### [Assignment]
From the data that follows, print exactly the lines starting at the one containing "subscribe, unsubscribe and" and ending at the one containing "Variable true_pose_after : stg_model_t"; include both of them and nothing more.
---- Records provided
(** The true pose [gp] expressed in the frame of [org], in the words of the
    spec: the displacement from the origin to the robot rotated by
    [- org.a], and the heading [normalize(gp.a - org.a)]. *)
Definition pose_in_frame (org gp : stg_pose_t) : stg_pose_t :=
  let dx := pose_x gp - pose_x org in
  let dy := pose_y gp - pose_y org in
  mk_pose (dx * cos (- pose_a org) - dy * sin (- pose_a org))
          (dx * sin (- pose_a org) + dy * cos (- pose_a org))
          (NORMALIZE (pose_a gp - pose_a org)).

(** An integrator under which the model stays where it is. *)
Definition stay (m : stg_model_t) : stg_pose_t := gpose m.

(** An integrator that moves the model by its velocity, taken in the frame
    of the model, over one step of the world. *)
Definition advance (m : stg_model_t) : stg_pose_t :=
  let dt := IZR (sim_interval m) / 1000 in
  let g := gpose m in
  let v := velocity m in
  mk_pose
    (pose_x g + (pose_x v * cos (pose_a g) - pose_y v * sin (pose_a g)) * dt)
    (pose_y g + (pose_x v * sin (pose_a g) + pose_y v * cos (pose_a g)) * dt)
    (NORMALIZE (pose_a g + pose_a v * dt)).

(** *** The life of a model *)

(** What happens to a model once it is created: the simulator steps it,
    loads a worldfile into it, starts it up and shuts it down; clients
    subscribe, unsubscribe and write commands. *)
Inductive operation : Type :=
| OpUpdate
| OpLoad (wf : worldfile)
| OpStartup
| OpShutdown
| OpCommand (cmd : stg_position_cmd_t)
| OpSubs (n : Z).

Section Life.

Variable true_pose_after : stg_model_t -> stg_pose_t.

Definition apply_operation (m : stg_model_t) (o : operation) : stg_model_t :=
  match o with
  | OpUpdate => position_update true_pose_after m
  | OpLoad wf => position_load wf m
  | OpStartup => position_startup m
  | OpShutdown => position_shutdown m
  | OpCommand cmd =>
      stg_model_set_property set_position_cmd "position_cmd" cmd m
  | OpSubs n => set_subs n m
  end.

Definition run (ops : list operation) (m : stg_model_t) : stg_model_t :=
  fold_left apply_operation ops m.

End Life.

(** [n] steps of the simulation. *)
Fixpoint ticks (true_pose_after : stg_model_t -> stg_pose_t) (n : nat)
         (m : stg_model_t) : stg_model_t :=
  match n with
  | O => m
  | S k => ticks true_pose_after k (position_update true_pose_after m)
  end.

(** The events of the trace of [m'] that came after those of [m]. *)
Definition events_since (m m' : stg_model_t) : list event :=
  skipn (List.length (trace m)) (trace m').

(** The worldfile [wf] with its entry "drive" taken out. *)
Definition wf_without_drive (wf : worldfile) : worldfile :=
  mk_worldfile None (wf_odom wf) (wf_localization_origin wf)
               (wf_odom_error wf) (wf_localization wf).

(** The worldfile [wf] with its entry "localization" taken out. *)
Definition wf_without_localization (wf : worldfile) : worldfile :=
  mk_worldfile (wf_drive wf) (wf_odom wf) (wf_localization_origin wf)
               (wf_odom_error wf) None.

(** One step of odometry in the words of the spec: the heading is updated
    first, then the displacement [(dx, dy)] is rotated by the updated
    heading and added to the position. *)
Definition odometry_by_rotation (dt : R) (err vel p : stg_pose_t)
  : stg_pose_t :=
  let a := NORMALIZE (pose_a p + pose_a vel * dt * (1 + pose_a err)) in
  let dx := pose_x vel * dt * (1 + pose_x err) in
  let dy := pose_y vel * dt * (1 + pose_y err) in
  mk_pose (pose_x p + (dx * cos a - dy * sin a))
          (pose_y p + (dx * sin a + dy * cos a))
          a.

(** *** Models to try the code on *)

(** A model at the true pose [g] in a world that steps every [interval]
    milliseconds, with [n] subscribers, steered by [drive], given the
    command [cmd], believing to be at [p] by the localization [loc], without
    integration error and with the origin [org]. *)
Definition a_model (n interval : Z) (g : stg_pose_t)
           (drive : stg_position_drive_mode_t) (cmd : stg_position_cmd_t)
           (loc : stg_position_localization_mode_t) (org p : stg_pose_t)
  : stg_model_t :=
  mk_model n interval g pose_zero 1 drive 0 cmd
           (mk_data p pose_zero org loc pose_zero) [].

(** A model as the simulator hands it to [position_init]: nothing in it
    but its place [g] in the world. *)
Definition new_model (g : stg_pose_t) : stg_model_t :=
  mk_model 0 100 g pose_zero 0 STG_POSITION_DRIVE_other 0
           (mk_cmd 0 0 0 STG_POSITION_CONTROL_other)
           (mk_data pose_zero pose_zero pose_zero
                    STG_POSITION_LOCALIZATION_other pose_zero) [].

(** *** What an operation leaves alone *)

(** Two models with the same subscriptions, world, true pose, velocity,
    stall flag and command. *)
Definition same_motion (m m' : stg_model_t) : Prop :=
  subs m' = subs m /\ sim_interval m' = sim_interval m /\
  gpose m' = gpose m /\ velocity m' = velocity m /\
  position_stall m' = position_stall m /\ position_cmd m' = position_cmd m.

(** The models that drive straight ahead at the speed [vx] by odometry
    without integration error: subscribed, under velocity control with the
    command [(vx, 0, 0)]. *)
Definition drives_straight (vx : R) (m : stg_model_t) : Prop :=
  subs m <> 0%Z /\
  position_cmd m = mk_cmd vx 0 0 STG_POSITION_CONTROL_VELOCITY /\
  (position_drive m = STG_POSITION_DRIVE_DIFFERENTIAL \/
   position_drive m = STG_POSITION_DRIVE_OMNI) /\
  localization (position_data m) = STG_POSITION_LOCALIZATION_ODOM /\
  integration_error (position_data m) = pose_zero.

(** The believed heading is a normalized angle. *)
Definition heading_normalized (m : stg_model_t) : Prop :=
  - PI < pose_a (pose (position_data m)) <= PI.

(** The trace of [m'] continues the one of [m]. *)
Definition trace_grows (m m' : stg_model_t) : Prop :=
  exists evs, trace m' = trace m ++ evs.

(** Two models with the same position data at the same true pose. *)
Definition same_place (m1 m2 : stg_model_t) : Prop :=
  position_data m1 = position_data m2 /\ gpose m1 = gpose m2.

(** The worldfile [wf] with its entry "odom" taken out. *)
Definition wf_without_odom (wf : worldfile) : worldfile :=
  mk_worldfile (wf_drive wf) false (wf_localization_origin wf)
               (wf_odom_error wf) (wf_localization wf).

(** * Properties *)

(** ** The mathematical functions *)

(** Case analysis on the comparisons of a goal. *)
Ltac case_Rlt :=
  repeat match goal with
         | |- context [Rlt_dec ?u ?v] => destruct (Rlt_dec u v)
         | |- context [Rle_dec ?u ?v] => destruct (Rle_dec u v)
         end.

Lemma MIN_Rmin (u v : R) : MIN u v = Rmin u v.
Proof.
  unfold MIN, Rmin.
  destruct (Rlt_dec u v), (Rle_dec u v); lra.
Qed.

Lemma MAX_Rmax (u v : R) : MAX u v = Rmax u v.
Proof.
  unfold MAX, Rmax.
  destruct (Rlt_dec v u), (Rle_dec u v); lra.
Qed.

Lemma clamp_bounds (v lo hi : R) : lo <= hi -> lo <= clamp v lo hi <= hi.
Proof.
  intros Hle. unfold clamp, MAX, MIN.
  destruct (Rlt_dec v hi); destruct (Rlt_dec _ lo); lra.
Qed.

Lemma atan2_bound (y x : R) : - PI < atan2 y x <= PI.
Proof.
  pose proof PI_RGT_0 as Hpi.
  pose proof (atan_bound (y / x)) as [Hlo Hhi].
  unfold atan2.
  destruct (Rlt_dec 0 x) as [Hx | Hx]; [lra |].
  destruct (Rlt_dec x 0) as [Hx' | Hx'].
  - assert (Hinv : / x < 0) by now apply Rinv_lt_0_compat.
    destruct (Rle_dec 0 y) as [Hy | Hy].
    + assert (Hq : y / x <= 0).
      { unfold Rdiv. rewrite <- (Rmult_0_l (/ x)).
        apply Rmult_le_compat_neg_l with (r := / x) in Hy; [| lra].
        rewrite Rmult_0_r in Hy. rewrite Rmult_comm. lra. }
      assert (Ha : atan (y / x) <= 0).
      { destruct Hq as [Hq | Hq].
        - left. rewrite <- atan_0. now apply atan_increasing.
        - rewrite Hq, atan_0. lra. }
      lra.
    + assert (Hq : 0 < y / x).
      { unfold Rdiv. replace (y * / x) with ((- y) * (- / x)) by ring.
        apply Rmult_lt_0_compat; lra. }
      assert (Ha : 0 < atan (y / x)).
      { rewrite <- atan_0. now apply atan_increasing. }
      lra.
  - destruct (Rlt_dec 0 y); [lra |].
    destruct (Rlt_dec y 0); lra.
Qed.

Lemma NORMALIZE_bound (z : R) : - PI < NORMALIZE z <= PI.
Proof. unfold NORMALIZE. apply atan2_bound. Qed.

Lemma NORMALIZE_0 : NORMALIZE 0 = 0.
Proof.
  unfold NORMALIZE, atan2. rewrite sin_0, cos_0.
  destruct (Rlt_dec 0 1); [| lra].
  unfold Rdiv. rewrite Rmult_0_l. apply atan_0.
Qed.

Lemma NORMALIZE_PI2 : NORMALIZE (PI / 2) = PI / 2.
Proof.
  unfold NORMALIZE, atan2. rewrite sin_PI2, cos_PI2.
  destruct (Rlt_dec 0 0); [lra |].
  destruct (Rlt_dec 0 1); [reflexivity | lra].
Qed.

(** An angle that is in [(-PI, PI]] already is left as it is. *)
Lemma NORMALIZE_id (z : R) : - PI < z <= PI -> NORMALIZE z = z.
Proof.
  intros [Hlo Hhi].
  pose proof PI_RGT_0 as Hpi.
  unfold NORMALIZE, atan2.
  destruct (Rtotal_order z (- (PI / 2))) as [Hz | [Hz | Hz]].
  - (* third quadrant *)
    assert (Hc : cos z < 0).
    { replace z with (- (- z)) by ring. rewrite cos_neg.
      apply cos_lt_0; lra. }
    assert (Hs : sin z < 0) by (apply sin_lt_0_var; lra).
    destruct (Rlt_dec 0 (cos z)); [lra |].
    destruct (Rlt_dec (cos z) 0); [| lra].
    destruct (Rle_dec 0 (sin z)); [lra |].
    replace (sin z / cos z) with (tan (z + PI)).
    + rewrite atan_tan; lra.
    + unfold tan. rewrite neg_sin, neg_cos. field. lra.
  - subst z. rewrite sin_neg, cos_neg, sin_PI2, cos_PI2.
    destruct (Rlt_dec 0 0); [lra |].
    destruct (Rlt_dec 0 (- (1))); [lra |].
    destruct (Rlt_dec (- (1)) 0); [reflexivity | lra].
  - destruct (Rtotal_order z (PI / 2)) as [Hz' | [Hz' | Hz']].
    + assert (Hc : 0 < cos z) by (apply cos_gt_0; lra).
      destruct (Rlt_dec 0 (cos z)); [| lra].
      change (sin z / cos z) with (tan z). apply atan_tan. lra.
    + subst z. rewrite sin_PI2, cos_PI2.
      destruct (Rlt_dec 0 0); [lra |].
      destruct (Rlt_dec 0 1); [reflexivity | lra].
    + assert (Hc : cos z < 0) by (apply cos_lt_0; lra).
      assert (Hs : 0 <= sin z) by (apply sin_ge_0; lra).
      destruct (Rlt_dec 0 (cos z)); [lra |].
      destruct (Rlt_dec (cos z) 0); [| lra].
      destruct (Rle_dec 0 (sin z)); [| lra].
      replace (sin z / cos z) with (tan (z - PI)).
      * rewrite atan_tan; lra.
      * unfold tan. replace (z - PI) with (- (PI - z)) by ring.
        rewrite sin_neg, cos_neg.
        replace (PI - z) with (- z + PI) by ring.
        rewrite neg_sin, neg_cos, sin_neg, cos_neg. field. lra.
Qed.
--------
---- Records provided
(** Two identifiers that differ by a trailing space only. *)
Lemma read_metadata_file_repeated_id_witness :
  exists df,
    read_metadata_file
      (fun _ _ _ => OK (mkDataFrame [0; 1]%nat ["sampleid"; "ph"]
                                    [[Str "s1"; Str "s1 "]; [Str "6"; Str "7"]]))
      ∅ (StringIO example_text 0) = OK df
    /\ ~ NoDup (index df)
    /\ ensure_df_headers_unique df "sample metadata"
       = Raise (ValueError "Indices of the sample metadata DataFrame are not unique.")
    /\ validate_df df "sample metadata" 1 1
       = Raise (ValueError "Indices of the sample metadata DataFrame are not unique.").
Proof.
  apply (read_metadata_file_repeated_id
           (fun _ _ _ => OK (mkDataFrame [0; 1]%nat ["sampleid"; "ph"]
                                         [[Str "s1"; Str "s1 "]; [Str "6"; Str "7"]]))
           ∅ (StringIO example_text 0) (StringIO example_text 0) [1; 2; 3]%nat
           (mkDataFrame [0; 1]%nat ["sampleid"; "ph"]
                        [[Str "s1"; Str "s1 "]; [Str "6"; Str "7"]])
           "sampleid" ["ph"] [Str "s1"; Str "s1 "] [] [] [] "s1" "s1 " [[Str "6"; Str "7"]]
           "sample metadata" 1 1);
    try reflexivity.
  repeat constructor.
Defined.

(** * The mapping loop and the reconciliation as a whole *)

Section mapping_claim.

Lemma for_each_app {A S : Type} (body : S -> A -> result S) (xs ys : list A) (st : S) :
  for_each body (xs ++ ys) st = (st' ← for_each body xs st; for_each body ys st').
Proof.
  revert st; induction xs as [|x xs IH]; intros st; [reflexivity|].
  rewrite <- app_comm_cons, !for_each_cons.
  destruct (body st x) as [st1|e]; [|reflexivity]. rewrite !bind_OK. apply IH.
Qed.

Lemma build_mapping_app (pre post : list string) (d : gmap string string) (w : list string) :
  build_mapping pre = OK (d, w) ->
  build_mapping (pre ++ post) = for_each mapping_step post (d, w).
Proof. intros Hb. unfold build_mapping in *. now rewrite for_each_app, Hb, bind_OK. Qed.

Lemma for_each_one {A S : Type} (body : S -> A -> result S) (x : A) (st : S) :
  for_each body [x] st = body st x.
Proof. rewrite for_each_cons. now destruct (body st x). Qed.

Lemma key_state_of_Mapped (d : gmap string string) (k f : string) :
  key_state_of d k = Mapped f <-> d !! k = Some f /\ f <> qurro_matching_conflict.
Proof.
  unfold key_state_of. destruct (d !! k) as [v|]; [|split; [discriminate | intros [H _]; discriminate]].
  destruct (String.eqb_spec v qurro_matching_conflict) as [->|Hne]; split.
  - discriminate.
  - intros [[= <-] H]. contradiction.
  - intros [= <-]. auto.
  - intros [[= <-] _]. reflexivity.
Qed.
--------
### [Response to the exercise]
    subscribe, unsubscribe and write commands. *)
Inductive operation : Type :=
| OpUpdate
| OpLoad (wf : worldfile)
| OpStartup
| OpShutdown
| OpCommand (cmd : stg_position_cmd_t)
| OpSubs (n : Z).

Section Life.

Variable true_pose_after : stg_model_t -> stg_pose_t.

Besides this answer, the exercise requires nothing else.